A lot of traders approach FTMO Challenge challenges the wrong way. They take a strategy they’ve been running on a demo account, throw it at a challenge account, and wonder why it blows up in week two. The problem usually isn’t the entry logic. It’s everything around it.
FTMO Challenge has two hard rules that don’t care about your win rate: a 5% daily loss limit and a 10% maximum drawdown from your initial balance. That’s it. Those two numbers will end your FTMO Challenge faster than a bad trade signal if your EA isn’t built to respect them at a mechanical level.
So what does that actually mean in code?
The daily loss calculation is not what most people think
Understanding the FTMO Challenge Requirements
Understanding the FTMO Challenge requirements is crucial for success.
FTMO Challenge calculates your daily loss from your balance at the previous day’s midnight, not from your starting balance. This matters more than it sounds. If your EA is tracking the daily limit from a fixed reference point, it’s calculating the wrong number. The result is that you might think you have 3% left before the limit when you actually have 1.8%. Or the reverse, which is less dangerous but still wrong.
Your EA needs to capture the balance at midnight each day and reset the reference from there. Not on trade open. Not on EA init. At midnight. If you’re running on a broker with a non-UTC server time, you need to account for the offset explicitly. A CET server doesn’t roll over at the same moment as a UTC calculation, and that gap has caught people out.
Static drawdown is anchored to initial capital, not current balance
The 10% max drawdown is calculated from the account starting balance. So on a $100,000 challenge, you can never let equity drop below $90,000. Ever. Your EA needs a global stop that watches equity in real time and closes everything if you approach that level. Not a soft warning. A hard close with enough buffer to account for slippage.
The buffer matters.

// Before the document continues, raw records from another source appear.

(* ===== verification/StateMachineSteps.v ===== *)
(** * The invariant of state machine safety (src/raft/node.rs)

    Every step of a cluster keeps the invariant behind leader completeness: an input to a node, a
    snapshot begun, written and put in place, a crash, a restart. *)

From S2P Require Import Prelude.
From S2P Require Import RaftLog.
From S2P Require Import Message.
From S2P Require Import NodeState.
From S2P Require Import Node.
From S2P Require Import NodeFrame.
From S2P Require Import Quorum.
From S2P Require Import Election.
From S2P Require Import ElectionSafety.
From S2P Require Import Replication.
From S2P Require Import Commit.
From S2P Require Import LogSteps.
From S2P Require Import LogMatching.
From S2P Require Import CommitSteps.
From S2P Require Import LeaderCompleteness.

#[local] Open Scope N_scope.

Section cluster.
Context {S : Type} `{StorageLaws S}.
Implicit Types (n : Node S) (c : Cluster (S := S)).

Variable B : list Member.
Hypothesis HB : Forall (λ m, m_learner m = false) B.

(** An input that changes no membership and puts no snapshot in place. *)
Definition ordinary (i : Input S) : bool := match i with InFinish _ | InMembership _ => false | _ => true end.

Lemma unchanging_ordinary i : unchanging i = true → ordinary i = true.
Proof. by destruct i. Qed.

(** ** One node takes an input *)

Section input.
Variables (c : Cluster (S := S)) (leads : Leads) (v : NodeId) (n n' : Node S) (i : Input S) (acts : list Action).
Hypothesis HS : SInv B c leads.
Hypothesis HI : Inv c.
Hypothesis Hv : c_procs c !! v = Some (Up n).
Hypothesis Hun : ordinary i = true.
Hypothesis Hmsg : ∀ from m, input_message i = Some (from, m) → (from, v, m) ∈ c_net c.
Hypothesis Hin : node_input i n = (Ok acts, n').

Let c' := advance v n (Up n') acts c.
Let leads' := next_leads leads v n n'.
Let h := hid leads (el_base (slog n)).
Let h' := hid leads (el_base (slog n')).
Let lg := flog leads (slog n).
Let lg' := flog leads (slog n').

Lemma in_fixed : fixed B h n ∧ match_ok (acked c) n ∧ grounded leads (slog n) ∧ made_of leads lg.
Proof.
  destruct (si_procs _ _ _ HS v _ Hv) as (Hf & _). destruct (si_nodes _ _ _ HS v n Hv) as (Hm & _).
  destruct (li_logs _ _ (si_linv _ _ _ HS) v _ Hv) as [Hg Hmk]. split_and!; try done. by apply settled_fixed.
Qed.

Lemma in_tame from m : input_message i = Some (from, m) → tame B (acked c) from m.
Proof.
  intros Em. pose proof (Hmsg _ _ Em) as Hnet. pose proof (li_net _ _ (si_linv _ _ _ HS) _ _ _ Hnet) as Hok. destruct m; try done; simpl in *.
  - destruct Hok as (u & L & E & Hp). pose proof (si_plain _ _ _ HS _ _ _ E) as Hpl. destruct Hp as [[-> _]|(_ & [r Hes] & _)]; [done|].
    pose proof (Forall_drop _ (N.to_nat prev_log_index) _ Hpl) as Hd. rewrite Hes in Hd. by apply Forall_app in Hd as [? _].
  - destruct Hok as (u & L & E & _). by destruct (si_snapshots _ _ _ HS _ _ _ _ _ _ _ _ _ _ _ _ Hnet E).
  - intros ->. eexists _, _, _. by split_and!; [exact Hnet|done|].
  - intros ->. eexists _, _, _. by split_and!; [exact Hnet|done|].
Qed.

Lemma in_posts : LPost h n (input_message i) (n', acts) ∧ CPost B (acked c) h n (input_message i) (n', acts).
Proof.
  destruct in_fixed as (Hf & Hm & Hg & _). pose proof in_tame as Ht. split.
  - apply node_input_log; [done| |done]. by destruct i.
  - apply node_input_counted; try done; [apply acked_le|]. destruct i; try done. by apply (Ht from m).
Qed.

Lemma in_inv : Inv c'.
Proof. eapply cstep_inv; [exact HI|]. by eapply cs_input. Qed.

Lemma in_voters e : e ∈ c_elections c' → el_voters e = config_voters B.
Proof.
  simpl. intros [He|He]%elem_of_app; [|by apply (si_voters _ _ _ HS)]. destruct (elected n n'); [|by apply not_elem_of_nil in He].
  apply list_elem_of_singleton in He as ->. simpl. destruct in_fixed as (Hf & _). apply (fx_voters _ _ _ Hf).
Qed.

Lemma in_le : node_term n ≤ node_term n'.
Proof. destruct in_posts as [HL _]. apply role_moved_le, (lp_role _ _ _ _ HL). Qed.

(** What the node's snapshot stands for is the start of the log of whoever leads now. *)
Lemma in_hid u L : leads !! node_term n' = Some (u, L) → h `prefix_of` L.
Proof.
  intros E. destruct (si_procs _ _ _ HS v _ Hv) as (_ & _ & _ & Hs). destruct in_fixed as (_ & _ & Hg & _).
  destruct (safe_in_leader _ _ _ _ _ _ _ _ _ HS Hs in_le E) as (Te & _). simpl in Te. rewrite <-(grounded_len _ _ Hg) in Te. fold h in Te.
  unfold flog in Te. fold h in Te. unfold blen in Te. rewrite Nat2N.id, take_app_length in Te. rewrite Te. apply prefix_take.
Qed.

Lemma in_moves : moves leads n n' acts.
Proof. eapply post_moves; [apply HS|done|done|apply in_posts|apply in_hid]. Qed.

Lemma in_linv : LInv c' leads'.
Proof.
  apply linv_moves; [apply HS|apply in_inv|apply (same_voters_steady B), in_voters|done|apply in_posts|apply in_moves].
Qed.

(** The leaders' logs are as they were, or the node's own has been added or extended. *)
Lemma in_leads :
  leads' = leads ∧ n_role n' ≠ Leader ∧ lg' = lg ∧ Forall (plain h' n') acts ∨
  (∃ reach u L, took_up leads n n' reach u L ∧ leads' = leads ∧ n_role n' ≠ Leader ∧ Forall answer acts) ∨
  (∃ es, leads' = <[node_term n' := (v, lg')]> leads ∧ takes_over leads (node_term n') v lg ∧ lg' = lg ++ es ∧
    Forall (λ e, e_term e = node_term n') es ∧ Forall (action_ok h' n') acts ∧ n_role n' ≠ Candidate ∧
    (n_role n = Leader ∧ node_term n = node_term n' ∨ elected n n' = true ∧ leads !! node_term n' = None)).
Proof.
  pose proof in_posts as [[_ Hr _ _] _]. cbn [fst] in Hr. destruct in_moves as [_ [(es & El & Hes & Hor)|(reach & u & L & Ht & Ha)]].
  - destruct (decide (n_role n' = Leader ∨ n_role n = Leader ∧ node_term n = node_term n')) as [Hled|Hno]; cycle 1.
    { left. destruct Hor as [[? _]|[-> Hp]]; [done|]. rewrite app_nil_r in El. split_and!; try done; [|tauto].
      unfold leads', next_leads. by rewrite decide_False. }
    right. right. exists es. destruct (led_takes_over c leads v n n' acts) as (Ho & _ & _); try done;
      [apply HS|apply in_inv|apply (same_voters_steady B), in_voters|].
    assert (n_role n' ≠ Candidate) as Hnc.
    { intros Hcand. destruct Hled as [?|[Hl Ht]]; [congruence|]. pose proof (role_moved_candidate _ _ Hr Hcand Ht). congruence. }
    split_and!; try done.
    + unfold leads', next_leads. by rewrite decide_True.
    + destruct Hor as [[_ ?]|[_ Hp]]; [done|]. eapply list.Forall_impl; [exact Hp|]. intros [to []]; try done. by intros [? _].
    + destruct (decide (n_role n = Leader ∧ node_term n = node_term n')) as [|Hno]; [by left|right]. destruct Hled as [Hl|?]; [|done].
      split; [by apply elected_spec|]. destruct Ho as [Ho|Ho]; [exfalso|done].
      destruct (li_past _ _ (si_linv _ _ _ HS) _ _ _ _ Ho Hv) as [Hle Hc]. change (node_term n' ≤ node_term n) in Hle.
      destruct Hr as [Hlt|(Ht & _ & Hrole)]; [lia|]. destruct (Hrole Hl) as [?|Hcand]; [by apply Hno|]. by apply (Hc n).
  - right. left. exists reach, u, L. pose proof Ht as (_ & _ & Hf). split_and!; try done; [by eapply took_up_leads; [apply HS| |]|congruence].
Qed.

Lemma in_grow : leads_grow leads leads'.
Proof.
  destruct in_leads as [(-> & _)|[(reach & u & L & _ & -> & _)|(es & -> & Ho & El & Hes & _)]]; [apply leads_grow_refl..|].
  rewrite El. by apply takes_over_grow.
Qed.

(** The logs do not depend on which of the two one reads them by. *)
Lemma in_flog w p : c_procs c !! w = Some p → flog leads' (proc_log p) = flog leads (proc_log p).
Proof. intros Hw. apply flog_grow; [apply in_grow|]. by apply (li_logs _ _ (si_linv _ _ _ HS) w). Qed.

Lemma in_flog' : flog leads' (slog n') = lg'.
Proof. apply flog_grow; [apply in_grow|apply in_moves]. Qed.

(** The log, in short. *)
Lemma in_log :
  (∃ es, lg' = lg ++ es ∧ Forall (λ e, e_term e = node_term n') es) ∨ (∃ reach u L, took_up leads n n' reach u L).
Proof. destruct in_moves as [_ [(es & El & Hes & _)|(reach & u & L & Ht & _)]]; [left; by exists es|right; by exists reach, u, L]. Qed.

(** The terms in the node's log. *)
Lemma in_terms e : e ∈ lg' → e_term e ≤ node_term n'.
Proof.
  pose proof in_le as Hle. destruct (si_procs _ _ _ HS v _ Hv) as (_ & Hold & _).
  assert (e ∈ lg → e_term e ≤ node_term n') as Hlg.
  { intros He. specialize (Hold e He). change (e_term e ≤ node_term n) in Hold. lia. }
  destruct in_log as [(es & -> & Hes)|(reach & u & L & E & Ht & _)].
  - intros [He|He]%elem_of_app; [by apply Hlg|]. rewrite list.Forall_forall in Hes. rewrite (Hes e He). lia.
  - intros He. destruct (takes_in_elem _ _ _ _ Ht e He) as [Hn|HL]; [by apply Hlg|by eapply (si_terms _ _ _ HS)].
Qed.

Lemma in_lead_terms : terms_ok leads'.
Proof.
  destruct in_leads as [(-> & _)|[(reach & u & L & _ & -> & _)|(es & -> & _)]]; [apply HS..|].
  intros t u L e. rewrite lookup_insert_Some. intros [[<- [= <- <-]]|[_ E]] He; [by apply in_terms|by eapply (si_terms _ _ _ HS)].
Qed.

Lemma in_net : c_net c ⊆ c_net c'.
Proof. intros x Hx. apply elem_of_app. by right. Qed.

(** ** What a follower answers for *)

(** A log that was there already. *)
Lemma took_up_same (reach : nat) u L :
  leads !! node_term n' = Some (u, L) → slog n' = slog n → n_role n' = Follower → (reach ≤ length L)%nat → (reach ≤ length lg)%nat →
  take reach lg = take reach L → took_up leads n n' reach u L.
Proof. intros E El Hf HL Hl Ht. split_and!; [done| |done]. rewrite El. split; [done|by left]. Qed.

(** Whatever it answers for it has, and what it takes for committed now it had, or its leader says so. *)
Definition answered : Prop :=
  ∃ (reach : nat) u L to m lc, took_up leads n n' reach u L ∧ acts = [Send to m] ∧ ack_of m = Some (node_term n', N.of_nat reach) ∧
    safe B c leads (node_term n') lc L ∧
    (n_commit_index n' = n_commit_index n ∨ n_commit_index n' = N.min lc (N.of_nat reach)) ∧
    (n_last_applied n' = n_last_applied n ∨ n_last_applied n' = N.min lc (N.of_nat reach)).

Lemma in_merged : merged h n (input_message i) (n', acts) → answered.
Proof.
  intros (from & prev & pt & es & lc & sq & prev' & pt' & es' & Em & Heff & Hpt & El & Hf & Eco & Eap & Ea). cbn [fst snd] in *.
  destruct in_fixed as (_ & _ & Hg & Hm). pose proof (si_linv _ _ _ HS) as HL. pose proof (Hmsg _ _ Em) as Hnet.
  destruct (li_net c leads HL _ _ _ Hnet) as (u & L & E & Hpiece). destruct (li_leads c leads HL _ _ _ E) as (HmL & HcL & _).
  pose proof (effective_piece _ _ _ _ _ _ _ _ Heff Hpiece (in_hid _ _ E)) as Hpiece'. pose proof (merge_based _ _ _ _ _ Hg Hpt (piece_contiguous _ _ _ _ HcL Hpiece')) as Hb.
  rewrite <-El in Hb. assert (el_base (slog n') = el_base (slog n)) as Eb by (rewrite (proj2 Hb); symmetry; apply Hg).
  assert (prev' + blen es' = N.of_nat (N.to_nat prev' + length es')) as Er by (unfold blen; lia).
  exists (N.to_nat prev' + length es')%nat, u, L, from. eexists _, lc. split_and!; [|exact Ea| |by eapply (si_commits _ _ _ HS)| |by left].
  - split_and!; [done| |done]. unfold flog at 2. rewrite Eb, El. eapply merge_takes_in; try done. apply HL.
  - simpl. by rewrite Er.
  - rewrite Eco, Er. unfold commit_after. destruct (_ <? _); [by right|by left].
Qed.

Lemma in_skipped : skipped h n (input_message i) (n', acts) → answered.
Proof.
  intros (from & prev & pt & es & lc & sq & Em & El & Hf & Eco & Eap & Ea). cbn [fst snd] in *.
  destruct (li_net c leads (si_linv _ _ _ HS) _ _ _ (Hmsg _ _ Em)) as (u & L & E & _). pose proof (in_hid _ _ E) as Hh. pose proof (prefix_length _ _ Hh) as Hlen.
  exists (length h), u, L, from. eexists _, 0. split_and!; [|exact Ea|done|by left|by left|by left].
  apply took_up_same; try done; [unfold lg, flog; rewrite length_app; fold h; lia|]. unfold lg, flog. fold h. rewrite take_app_length. destruct Hh as [r ->]. by rewrite take_app_length.
Qed.
(** C5: leader completeness. In a cluster whose membership nobody changes, whatever the network loses,
    repeats or reorders, whoever crashes and restarts, and whichever nodes compact their logs and take
    the snapshots of others: whoever leads a term, then or later, has everything that any node of that
    term or an earlier one had taken for committed. Its log goes at least as far; an entry it still
    holds is the same entry, and what it has in its snapshot ends in the same term. *)
Theorem leader_completeness c js c' js' v n v' n' :
  kreachable B (c, js) → rtc (kstep B) (c, js) (c', js') →
  c_procs c !! v = Some (Up n) → c_procs c' !! v' = Some (Up n') →
  n_role n' = Leader → node_term n ≤ node_term n' →
  known n ≤ last_index (n_storage n) ∧ known n ≤ last_index (n_storage n') ∧
  ∀ i, i ≤ known n →
    (∀ e, entry (n_storage n) i = Some e → i ≤ sm_index (snapshot_meta (n_storage n')) ∨ entry (n_storage n') i = Some e) ∧
    (∀ t, term_at (n_storage n) i = Some t → i < sm_index (snapshot_meta (n_storage n')) ∨ term_at (n_storage n') i = Some t).
Proof.
  intros Hc Hr Hv Hv' Hl Ht. destruct (safe_later _ _ _ _ _ _ (known n) Hc Hr Hv) as (leads & HS & Hg & Hs); [lia|].
  pose proof (li_leader _ _ (si_linv _ _ _ HS) _ _ Hv' Hl) as E. destruct (li_logs _ _ (si_linv _ _ _ HS) v' _ Hv') as [Hg' _]. simpl in Hg'.
  destruct (safe_in_leader _ _ _ _ _ _ _ _ _ HS Hs Ht E) as (Te & H1' & H2').
  rewrite !law_last_index. fold (slog n) (slog n'). rewrite (based_last _ _ Hg), (based_last _ _ Hg'). fold (flog leads (slog n)) (flog leads (slog n')).
  split_and!; [unfold blen; lia..|]. intros i Hi. assert (take (N.to_nat i) (flog leads (slog n)) = take (N.to_nat i) (flog leads (slog n'))) as Ti by (eapply take_eq_le; [exact Te|lia]).
  split; intros x Hx; [by apply (agree_entry leads leads n n')|by apply (agree_term leads leads n n')].
Qed.

(** C4: state machine safety. In a cluster whose membership nobody changes, whatever is lost, repeated,
    reordered, crashed, restarted, compacted or installed from another's snapshot, no two nodes ever
    disagree on what is committed: as far
    as two nodes have what is committed, at any two moments, an entry both hold at an index is the same,
    and where one's snapshot ends the other has an entry of the same term; so whatever entries two nodes
    hand over to their stores, at one index they hand over the same. *)
Theorem state_machine_safety c js c' js' v n v' n' :
  kreachable B (c, js) → rtc (kstep B) (c, js) (c', js') →
  c_procs c !! v = Some (Up n) → c_procs c' !! v' = Some (Up n') →
  (∀ i, i ≤ known n → i ≤ known n' →
    (∀ e, entry (n_storage n) i = Some e → i ≤ sm_index (snapshot_meta (n_storage n')) ∨ entry (n_storage n') i = Some e) ∧
    (∀ t, term_at (n_storage n) i = Some t → i < sm_index (snapshot_meta (n_storage n')) ∨ term_at (n_storage n') i = Some t)) ∧
  (∀ e e', e ∈ (take_committed n).1 → e' ∈ (take_committed n').1 → e_index e = e_index e' → e = e').
Proof.
  intros Hc Hr Hv Hv'. split.
  - intros i Hi Hi'. destruct (known_agree _ _ _ _ _ _ _ _ i Hc Hr Hv Hv' Hi Hi') as (leads & Hg & Hg' & Et). split; intros x Hx; [by apply (agree_entry leads leads n n')|by apply (agree_term leads leads n n')].
  - intros e e' He He' Hix. destruct (known_agree _ _ _ _ _ _ _ _ 0 Hc Hr Hv Hv') as (l0 & [Hwf _] & [Hwf' _] & _); [lia..|].
    destruct (taken_entry n e Hwf He) as [En Ki], (taken_entry n' e' Hwf' He') as [En' Ki']. rewrite <-Hix in En', Ki'.
    destruct (known_agree _ _ _ _ _ _ _ _ _ Hc Hr Hv Hv' Ki Ki') as (leads & Hg & Hg' & Et).
    destruct (agree_entry _ _ _ _ _ _ Hg Hg' Et En) as [Hle|E]; [|congruence]. rewrite law_entry in En'. apply (EntryLog_entry_Some _ _ _ Hwf') in En' as [_ [Hlt _]].
    rewrite law_snapshot_meta in Hle. fold (slog n') in Hle. lia.
Qed.

(** ** Runs in which nothing is compacted *)

Lemma sreachable_sinv c : sreachable B c → Inv c ∧ ∃ leads, SInv B c leads.
Proof. intros Hc%sreachable_kreachable. destruct (kreachable_sinv B HB c [] Hc) as (HI & leads & HS & _). split; [done|by exists leads]. Qed.

Lemma sstep_inv c c' : Inv c → sstep B c c' → Inv c'.
Proof. intros HI Hs%sstep_kstep. by eapply kstep_inv. Qed.

Lemma sreachable_lreachable c : sreachable B c → lreachable c.
Proof.
  induction 1 as [procs Hp|c c' _ IH Hs]; [constructor|by eapply lreach_step, sstep_lstep].
  eapply map_Forall_impl; [exact Hp|]. intros v p (st & -> & Hst & Hl & _). by exists st.
Qed.

(** Their logs are whole. *)
Lemma sreachable_flat c : sreachable B c → flat c.
Proof.
  intros Hc. destruct (sreachable_sinv c Hc) as [_ [leads HS]]. apply lreachable_linv; [by apply sreachable_lreachable|]. apply (same_voters_steady B), HS.
Qed.

Lemma flat_whole c leads v n : flat c → SInv B c leads → c_procs c !! v = Some (Up n) → whole (slog n) ∧ flog leads (slog n) = log_of n.
Proof.
  intros HF HS Hv. destruct (flat_based c leads v n HF (si_linv _ _ _ HS) Hv) as [_ Hw]. split; [by apply whole_based|]. apply flog_whole. by apply (proj1 HF v (Up n)).
Qed.

Lemma ssteps_sreachable c c' : sreachable B c → rtc (sstep B) c c' → sreachable B c'.
Proof. intros Hc Hr. revert Hc. induction Hr as [|c c1 c' Hs _ IH]; intros Hc; [done|]. apply IH. by eapply sreach_step. Qed.

(** What two nodes take for committed at two moments of one run is the same as far as both go. *)
Lemma committed_agree c c' v n v' n' i :
  sreachable B c → rtc (sstep B) c c' → c_procs c !! v = Some (Up n) → c_procs c' !! v' = Some (Up n') →
  i ≤ n_commit_index n → i ≤ n_commit_index n' → take (N.to_nat i) (log_of n) = take (N.to_nat i) (log_of n').
Proof.
  intros Hc Hr Hv Hv' Hi Hi'. assert (∀ c v n leads, sreachable B c → c_procs c !! v = Some (Up n) → flog leads (slog n) = log_of n) as Hfl.
  { intros c0 v0 n0 leads Hc0 Hv0. apply flog_whole. by apply (proj1 (sreachable_flat c0 Hc0) v0 (Up n0)). }
  destruct (known_agree c [] c' [] v n v' n' i) as (leads & _ & _ & Et); try done; [by apply sreachable_kreachable|by apply ssteps_ksteps|unfold known; lia..|].
  rewrite (Hfl c v), (Hfl c' v') in Et; [done|by eapply ssteps_sreachable|done|done|done].
Qed.

(** It has what it takes for committed. *)
Lemma commit_in_range c v n :
  sreachable B c → c_procs c !! v = Some (Up n) → whole (slog n) ∧ n_commit_index n ≤ blen (log_of n).
Proof.
  intros Hc Hv. destruct (sreachable_sinv c Hc) as [_ [leads HS]]. destruct (flat_whole c leads v n (sreachable_flat c Hc) HS Hv) as [Hw El]. split; [done|].
  destruct (si_nodes _ _ _ HS v n Hv) as (_ & Hs & _). apply safe_length in Hs. rewrite El in Hs. unfold blen. lia.
Qed.

(** ** Running it *)

Definition sexec (c : Cluster) (x : Sched) : option Cluster :=
  match x with
  | SInput v i =>
      match c_procs c !! v with
      | Some (Up n) => if unchanging i then match node_input i n with (Ok _, _) => cexec c x | (Err _, _) => None end else None
      | _ => None
      end
  | SRestart _ bootstrap _ => if bool_decide (bootstrap = B) then cexec c x else None
  | SCrash _ => cexec c x
  end.

Lemma sexec_input c v i c' :
  sexec c (SInput v i) = Some c' →
  ∃ n acts n', c_procs c !! v = Some (Up n) ∧ unchanging i = true ∧ (∀ from m, input_message i = Some (from, m) → (from, v, m) ∈ c_net c) ∧
    node_input i n = (Ok acts, n') ∧ c' = advance v n (Up n') acts c.
Proof.
  simpl. intros Hx. destruct (c_procs c !! v) as [[n|st]|] eqn:Hv; [|done|done]. destruct (unchanging i) eqn:Hnc; [|done].
  destruct (node_input i n) as [[acts|e] n'] eqn:Hi; [|done].
  match type of Hx with (if ?b then _ else _) = _ => destruct b eqn:Hm; [|done] end. injection Hx as <-.
  exists n, acts, n'. split_and!; try done. intros from m Em. rewrite Em in Hm. by apply bool_decide_eq_true in Hm.
Qed.

Lemma sexec_sstep c x c' : sexec c x = Some c' → sstep B c c'.
Proof.
  intros Hx. destruct x as [v bs cfg|v|v i]; [simpl in Hx..|].
  - case_bool_decide as Hb; [subst bs|done]. destruct (c_procs c !! v) as [[n|st]|] eqn:Hv; [done| |done]. injection Hx as <-. by constructor.
  - destruct (c_procs c !! v) as [[n|st]|] eqn:Hv; [|done|done]. injection Hx as <-. by apply ss_crash.
  - apply sexec_input in Hx as (n & acts & n' & Hv & Hi & Hm & Hin & ->). by eapply ss_input.
Qed.

Fixpoint srun (c : Cluster) (xs : list Sched) : option Cluster :=
  match xs with [] => Some c | x :: xs => match sexec c x with Some c' => srun c' xs | None => None end end.

Lemma srun_steps c xs c' : srun c xs = Some c' → rtc (sstep B) c c'.
Proof.
  revert c. induction xs as [|x xs IH]; intros c Hr; simpl in Hr; [by injection Hr as <-|].
  destruct (sexec c x) as [c1|] eqn:Hx; [|done]. eapply rtc_l; [by eapply sexec_sstep|by apply IH].
Qed.

Lemma srun_sreachable c xs c' : sreachable B c → srun c xs = Some c' → sreachable B c'.
Proof. intros Hc Hr%srun_steps. by eapply ssteps_sreachable. Qed.

(** The same with snapshots. *)
Inductive KSched :=
  | KOf (x : Sched (S := S))
  | KBegin (v : NodeId) (index : N)
  | KWrite (v : NodeId) (d : bytes)
  | KFinish (v : NodeId).

(** The snapshot [v] has begun or written to last. *)
Fixpoint job_of (v : NodeId) (js : list (NodeId * Sink)) : option Sink :=
  match js with [] => None | (w, k) :: js => if w =? v then Some k else job_of v js end.

Definition kexec (x : Cluster * list (NodeId * Sink)) (y : KSched) : option (Cluster * list (NodeId * Sink)) :=
  let '(c, js) := x in
  match y with
  | KOf z => c' ← sexec c z; Some (c', match z with SCrash v => filter (λ x, x.1 ≠ v) js | _ => js end)
  | KBegin v index =>
      match c_procs c !! v with
      | Some (Up n) => match begin_compaction index n with (Ok (Some k), n') => Some (advance v n (Up n') [] c, (v, k) :: js) | _ => None end
      | _ => None
      end
  | KWrite v d => match job_of v js with Some k => match sink_write_all d k with (Ok _, k') => Some (c, (v, k') :: js) | _ => None end | None => None end
  | KFinish v =>
      match c_procs c !! v, job_of v js with
      | Some (Up n), Some k => match node_input (InFinish k) n with (Ok acts, n') => Some (advance v n (Up n') acts c, js) | _ => None end
      | _, _ => None
      end
  end.

Lemma job_of_in v js k : job_of v js = Some k → (v, k) ∈ js.
Proof.
  induction js as [|[w k0] js IH]; simpl; [done|]. destruct (N.eqb_spec w v) as [->|_]; [intros [= ->]; apply elem_of_cons; by left|].
  intros Hk. apply elem_of_cons. right. by apply IH.
Qed.

Lemma kexec_kstep x y x' : kexec x y = Some x' → kstep B x x'.
Proof.
  destruct x as [c js], y as [z|v index|v d|v]; unfold kexec.
  - unfold mbind, option_bind. destruct (sexec c z) as [c'|] eqn:Hz; [|done]. intros [= <-]. destruct z as [v bs cfg|v|v i].
    + simpl in Hz. case_bool_decide as Hb; [subst bs|done]. destruct (c_procs c !! v) as [[n|st]|] eqn:Hv; [done| |done]. injection Hz as <-. by apply ks_restart.
    + simpl in Hz. destruct (c_procs c !! v) as [[n|st]|] eqn:Hv; [|done|done]. injection Hz as <-. by apply ks_crash.
    + apply sexec_input in Hz as (n & acts & n' & Hv & Hi & Hm & Hin & ->). by eapply ks_input.
  - destruct (c_procs c !! v) as [[n|st]|] eqn:Hv; [|done|done]. destruct (begin_compaction index n) as [[[k|]|e] n'] eqn:Hb; [|done|done]. intros [= <-]. by eapply ks_begin.
  - destruct (job_of v js) as [k|] eqn:Hk; [apply job_of_in in Hk|done]. destruct (sink_write_all d k) as [[[]|e] k'] eqn:Hw; [|done]. intros [= <-]. by eapply ks_write.
  - destruct (job_of v js) as [k|] eqn:Hk; [apply job_of_in in Hk|by destruct (c_procs c !! v) as [[]|]].
    destruct (c_procs c !! v) as [[n|st]|] eqn:Hv; [|done|done]. destruct (node_input (InFinish k) n) as [[acts|e] n'] eqn:Hi; [|done]. intros [= <-]. by eapply ks_finish.
Qed.
Lemma says_reads {A} (m : Handler St A) : Steps Reads m → Steps (says (St := St) msg n0) m.
Proof. intros Hm s. apply Hm. Qed.

Lemma says_on_storage {A} (m : M St A) : follows msg = true → Steps (says (St := St) msg n0) (on_storage m).
Proof.
  intros Hf s. unfold on_storage. destruct (m (n_storage s.1)) as [r st]. cbn [snd]. split; cbn [fst snd]; try congruence; try done; [by left|].
  intros _. exists []. by rewrite app_nil_r.
Qed.

Abbreviation says := (says (St := St) msg n0).

Lemma says_emit a : (∀ n, said msg n0 n a) → Steps says (emit a).
Proof. intros Ha s. apply (reads_emit_at msg n0 a s). intros _. apply Ha. Qed.

Lemma says_getn {A B} (f : Node St → A) (k : A → Handler St B) : (∀ a, Steps says (k a)) → Steps says (getn f ≫= k).
Proof. intros Hk. apply steps_bind; [apply _|apply steps_gets, _|done]. Qed.

Lemma says_scan index es k : follows msg = true → Steps says (scan_conflict index es k).
Proof.
  intros Hf. revert index k. induction es as [|e es IH]; intros index k; cbn [scan_conflict]; [apply steps_ret, _|].
  apply says_getn. intros n. destruct (term_at _ _) as [t|]; [|apply steps_ret, _]. destruct (_ =? _); [apply IH|].
  apply steps_bind; [apply _|by apply says_on_storage|intros _; apply steps_ret, _].
Qed.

If you set your hard stop at exactly $90,000 and gold gaps $200 against you, you’re out of the challenge regardless of the stop logic. Build in at least 0.5-1% of breathing room below your theoretical limit.
Position sizing needs to scale, not stay flat
A lot of retail EAs use fixed lot sizes or simple pip-based formulas. That’s fine for demo trading. For FTMO, you want sizing that’s proportional to your remaining drawdown headroom. As your equity grows, your allowed daily loss grows with it. As you take losses and headroom shrinks, position size should shrink automatically.
This isn’t about being conservative for its own sake. It’s about the math. An EA that risks 2% per trade on a full account but doesn’t reduce size after a string of losses will eventually stack those losses into a single bad day that ends the challenge.
By understanding the FTMO Challenge requirements, you can create an EA that truly excels.
News and session awareness
A simple calendar filter can help avoid FTMO Challenge pitfalls.
FTMO doesn’t require you to avoid news events, but an EA that trades through NFP or FOMC releases is taking unnecessary variance risk. One bad fill during a liquidity void can blow your daily limit before the position has a chance to breathe. A simple economic calendar filter, or even just blocking trades in the 30 minutes around high-impact events, removes a lot of that randomness.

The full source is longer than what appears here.